> [PROBLEM REQUIREMENTS]: From the listing below, return each line that includes "eauto".

> [RECORDS SHOWN]:
++++++
Lemma settled_moves s ext : inv meta paths s → causes meta ext s → collector s = CRecv ∨ collector s = CDrain →
  Forall (λ x, settled x = true) (workers s) →
  (∃ a s', crew a = true ∧ exec meta infoHash peerID a s = Some s') ∨ starving s.
Proof.
  intros Hi Hc Hcol Hset. destruct (cancelled s) eqn:Ha.
  { left. destruct (forallb is_exit (workers s)) eqn:Hf.
    { exists AClose. cbn [exec]. unfold close_step. rewrite Hf. destruct Hcol as [-> | ->]; eauto. }
    apply not_true_iff_false in Hf. rewrite forallb_forall in Hf.
    assert (He : ¬ Forall (λ x, is_exit x = true) (workers s)).
    { intros H. apply Hf. intros x Hx. rewrite Forall_forall in H. apply H. by apply list_elem_of_In. }
    apply not_Forall_Exists in He; [|apply _]. apply Exists_exists in He as (x & Hx & Hn). rewrite Forall_forall in Hset. pose proof (Hset _ Hx).
    apply list_elem_of_lookup in Hx as [w Hw]. exists (AQuit w). cbn [exec]. unfold quit_step. rewrite Ha, Hw. destruct x; try done; eauto. }
  assert (Hrecv : collector s = CRecv).
  { destruct Hcol as [|Hd]; [done|]. pose proof (inv_collector _ _ _ Hi) as H. rewrite Hd in H. congruence. }
  assert (Hne : ∀ w, workers s !! w ≠ Some WExit).
  { intros w Hw. destruct Hc as (_ & _ & C3 & _). rewrite C3 in Ha; [done|]. apply Exists_exists. exists WExit. split; [|done]. by eapply list_elem_of_lookup_2. }
  assert (Hdec : Forall (λ x, active x = false) (workers s) ∨ Exists (λ x, active x = true) (workers s)).
  { destruct (decide (Forall (λ x, active x = false) (workers s))) as [H|H]; [by left|right].
    apply not_Forall_Exists in H; [|apply _]. eapply Exists_impl; [exact H|]. intros x. cbn. by destruct (active x). }
  destruct Hdec as [Hd|Hd].
  - assert (Hall : Forall (λ x, x = WAcquire) (workers s)).
    { apply Forall_lookup. intros w x Hw. rewrite Forall_lookup in Hset. pose proof (Hset _ _ Hw). rewrite Forall_lookup in Hd. pose proof (Hd _ _ Hw).
      destruct x; try done. by apply Hne in Hw. }
    destruct (peerChan s) as [|addr rest] eqn:Ep.
    + right. constructor; try done.
      * rewrite (inv_flight _ _ _ Hi). by apply flights_none.
      * by apply (inv_more _ _ _ Hi).
    + left. destruct (inv_crew _ _ _ Hi) as [Hl _]. destruct (workers s) as [|x ws] eqn:Ew; [simpl in Hl; lia|]. apply Forall_cons in Hall as [-> _].
      exists (ATake 0). cbn [exec]. unfold acquire_step. rewrite Ew, Ep. cbn. eauto.
  - left. apply Exists_exists in Hd as (x & Hx & Hact). rewrite Forall_forall in Hset. pose proof (Hset _ Hx).
    assert (Hheld : workers s ≫= held = []).
    { clear -Hset. induction (workers s) as [|y ws IH]; [done|]. rewrite bind_cons. rewrite IH by (intros; apply Hset; by right).
      pose proof (Hset y ltac:(left)). by destruct y. }
    apply list_elem_of_lookup in Hx as [w Hw]. destruct x; try done. destruct (workChan s) as [|i rest] eqn:Eq.
    + exfalso. assert (Eqq : queued s = []) by (unfold queued; by rewrite Eq, Hrecv). assert (Ebb : busy s = []) by (unfold busy; by rewrite Hheld, Hrecv).
      pose proof (inv_more _ _ _ Hi Ha) as Hmore. rewrite (inv_count _ _ _ Hi) in Hmore. destruct (count_pos meta Hm) as (Hpc & _).
      pose proof (bk_length _ _ _ _ (inv_book _ _ _ Hi)) as Hl. rewrite Hpc, <- Hl in Hmore. unfold completed_of in Hmore.
      assert (E : filter (λ x, x = PieceCompleted) (pieces s) = pieces s); [|rewrite E in Hmore; lia].
      apply filter_all. apply Forall_lookup. intros j y Hj. pose proof (lookup_lt_Some _ _ _ Hj). destruct (inv_cover _ _ _ Hi Ha j) as [Hcj|Hcj]; [lia|congruence|].
      rewrite Eqq, Ebb in Hcj. set_solver.
    + exists (AWork w). cbn [exec]. unfold work_step. rewrite Hw, Eq. case_bool_decide; eauto. destruct (_ <? _)%nat; eauto.
Qed.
++++++
> [RESPONSE]:
    { exists AClose. cbn [exec]. unfold close_step. rewrite Hf. destruct Hcol as [-> | ->]; eauto. }
    apply list_elem_of_lookup in Hx as [w Hw]. exists (AQuit w). cbn [exec]. unfold quit_step. rewrite Ha, Hw. destruct x; try done; eauto. }
      exists (ATake 0). cbn [exec]. unfold acquire_step. rewrite Ew, Ep. cbn. eauto.
    + exists (AWork w). cbn [exec]. unfold work_step. rewrite Hw, Eq. case_bool_decide; eauto. destruct (_ <? _)%nat; eauto.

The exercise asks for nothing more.